Olfaction des insectes : spéléologie moléculaire dans un co-récepteur

Résultats scientifiques Biochimie-biologie structurale

L'olfaction n'est pas seulement un sens vital pour les insectes, elle présente également un intérêt pour la santé humaine, la santé animale et l'agriculture en tant que cible pour les répulsifs et les phéromones utilisés dans les pièges sélectifs. Dans un article publié dans Nature Communications, des scientifiques expliquent comment un ligand spécifique parvient à atteindre sa cavité de liaison profondément enfouie dans une sous-unité des récepteurs olfactifs d'insecte, le co-récepteur hautement conservé.

L'olfaction est un sens vital pour les insectes, qui leur permet de trouver de la nourriture, des partenaires et des sites de ponte, ou d'échapper à leurs prédateurs. Ce sens est également la cible de répulsifs, notamment contre les insectes piqueurs, ou de pièges à phéromones contre les nuisibles. Comprendre le fonctionnement du système olfactif chez les insectes est d'un grand intérêt pour la santé humaine et animale. On peut ainsi améliorer l'efficacité et la sécurité des répulsifs contre les insectes vecteurs de maladies. On peut aussi, en agriculture, optimiser l'efficacité des pièges à phéromones, afin de minimiser l'impact sur l'environnement et les espèces non ciblées.

Les insectes analysent en permanence leur environnement volatil grâce à leur organe olfactif. Les molécules volatiles sont détectées par des récepteurs olfactifs exprimés par des neurones sensitifs. La plus grande famille de récepteurs olfactifs d'insectes (OR) est composée de complexes constitués de deux sous-unités : une sous-unité ORx liant l'odorant et une sous-unité co-récepteur d’OR (Orco). Ces sous-unités ont évolué dans des directions opposées, les ORx divergeant tandis que les Orco sont restés très similaires. Chaque cellule nerveuse du système olfactif ne possède qu’un type d’OR présentant un spectre de reconnaissance spécifique. Au contraire la sous unité Orco a perdu sa sensibilité pour les ligands endogènes ou exogènes. L'assemblage de ces deux sous-unités forme un canal qui permet la diffusion d’ions (dans ce cas des ions positifs nommés cations) à travers la membrane cellulaire. Cet assemblage est la pierre angulaire de la perception qui transforme le signal chimique en signal électrique. Récemment, les structures d'un Orco et d'un OR "ancestral" ont été décrites à l’échelle atomique. Ces connaissances ont apporté des informations précieuses sur ces récepteurs, mais elles n'ont pas permis de comprendre comment les rares ligands d'Orco atteignent leur site de liaison. Ce dernier serait situé dans une cavité profonde et fermée à l'intérieur du récepteur selon les structures de l'OR "ancestral".
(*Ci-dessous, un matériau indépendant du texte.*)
Lemma allValid_perm (l l' : list Entry) :
  Permutation l l' -> allValid l = true -> allValid l' = true.
Proof.
  unfold allValid. intros Hp Hv. rewrite forallb_forall in *.
  intros e He. apply Hv. eapply Permutation_in; [symmetry; exact Hp | exact He].
Qed.

Lemma insertEntry_descending (x : Entry) (l : list Entry) :
  validDate (date x) = true -> allValid l = true ->
  descending l -> descending (insertEntry x l).
Proof.
  intros Hx Hl Hs. induction l as [|y l IH]; simpl.
  - repeat constructor.
  - simpl in Hl. apply andb_prop in Hl as [Hy Hl].
    apply StronglySorted_inv in Hs as [Hs Hall].
    rewrite (sortCompare_valid x y Hx Hy).
    destruct (0 <? time y - time x)%Z eqn:Hc.
    + apply Z.ltb_lt in Hc. constructor; [now apply IH|].
      rewrite Forall_forall in *. intros z Hz.
      apply (Permutation_in _ (insertEntry_perm x l)) in Hz.
      destruct Hz as [<-|Hz]; [lia | now apply Hall].
    + apply Z.ltb_ge in Hc. constructor; [now constructor|].
      constructor; [lia|].
      rewrite Forall_forall in *. intros z Hz. specialize (Hall z Hz). lia.
Qed.

Lemma sortEntries_descending (l : list Entry) :
  allValid l = true -> descending (sortEntries l).
Proof.
  induction l as [|x l IH]; simpl; intros Hv; [constructor|].
  apply andb_prop in Hv as [Hx Hl].
  apply insertEntry_descending; auto.
  apply (allValid_perm l); [symmetry; apply sortEntries_perm | exact Hl].
Qed.





(** ** The build, phase by phase *)

Section Pipeline.

Context {H : Host}.

Lemma jsOr_null_defined (v : JsVal) : jsOr v JNull <> JUndefined.
Proof. unfold jsOr. destruct v as [| |s]; simpl; try discriminate.
       destruct (negb (s =? "")); discriminate. Qed.

Lemma parseEntry_inv (file : string) (w w' : World) (e : Entry) :
  parseEntry file w = (Normal e, w') -> w' = w /\ parsedFrom (fs w) file e.
Proof.
  unfold parseEntry, bind, fs_readFile, liftC, ret.
  destruct (host_readFile (path_join CONTENT_DIR file) (fs w)) as [text|err] eqn:Er;
    [|discriminate].
  destruct (frontMatter text) as [[attributes body]|err] eqn:Ef; [|discriminate].
  cbn [fst snd]. intros E. injection E as <- <-.
  split; [reflexivity|]. unfold parsedFrom. cbn [filename slug videoSource
    waveformImage musicSource date title].
  do 2 (split; [reflexivity|]). split; [apply jsOr_null_defined|].
  exists text, attributes, body. repeat split; assumption.
Qed.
Un chemin caché au travers des structures des récepteurs olfactifs
 

Dans un article publié dans Nature Communications, des scientifiques ont mis en lumière les mécanismes moléculaires à l'origine de la migration de l'un des rares ligands artificiels connus d'Orco. Pour se fixer dans le récepteur, ce ligand emprunte un chemin caché au cœur de la structure d’Orco, voie dérobée qui n’a pu être observée qu'en tenant compte de la dynamique du récepteur, c’est-à-dire des vibrations et des réorganisations de la structure d’Orco, lors du passage du ligand.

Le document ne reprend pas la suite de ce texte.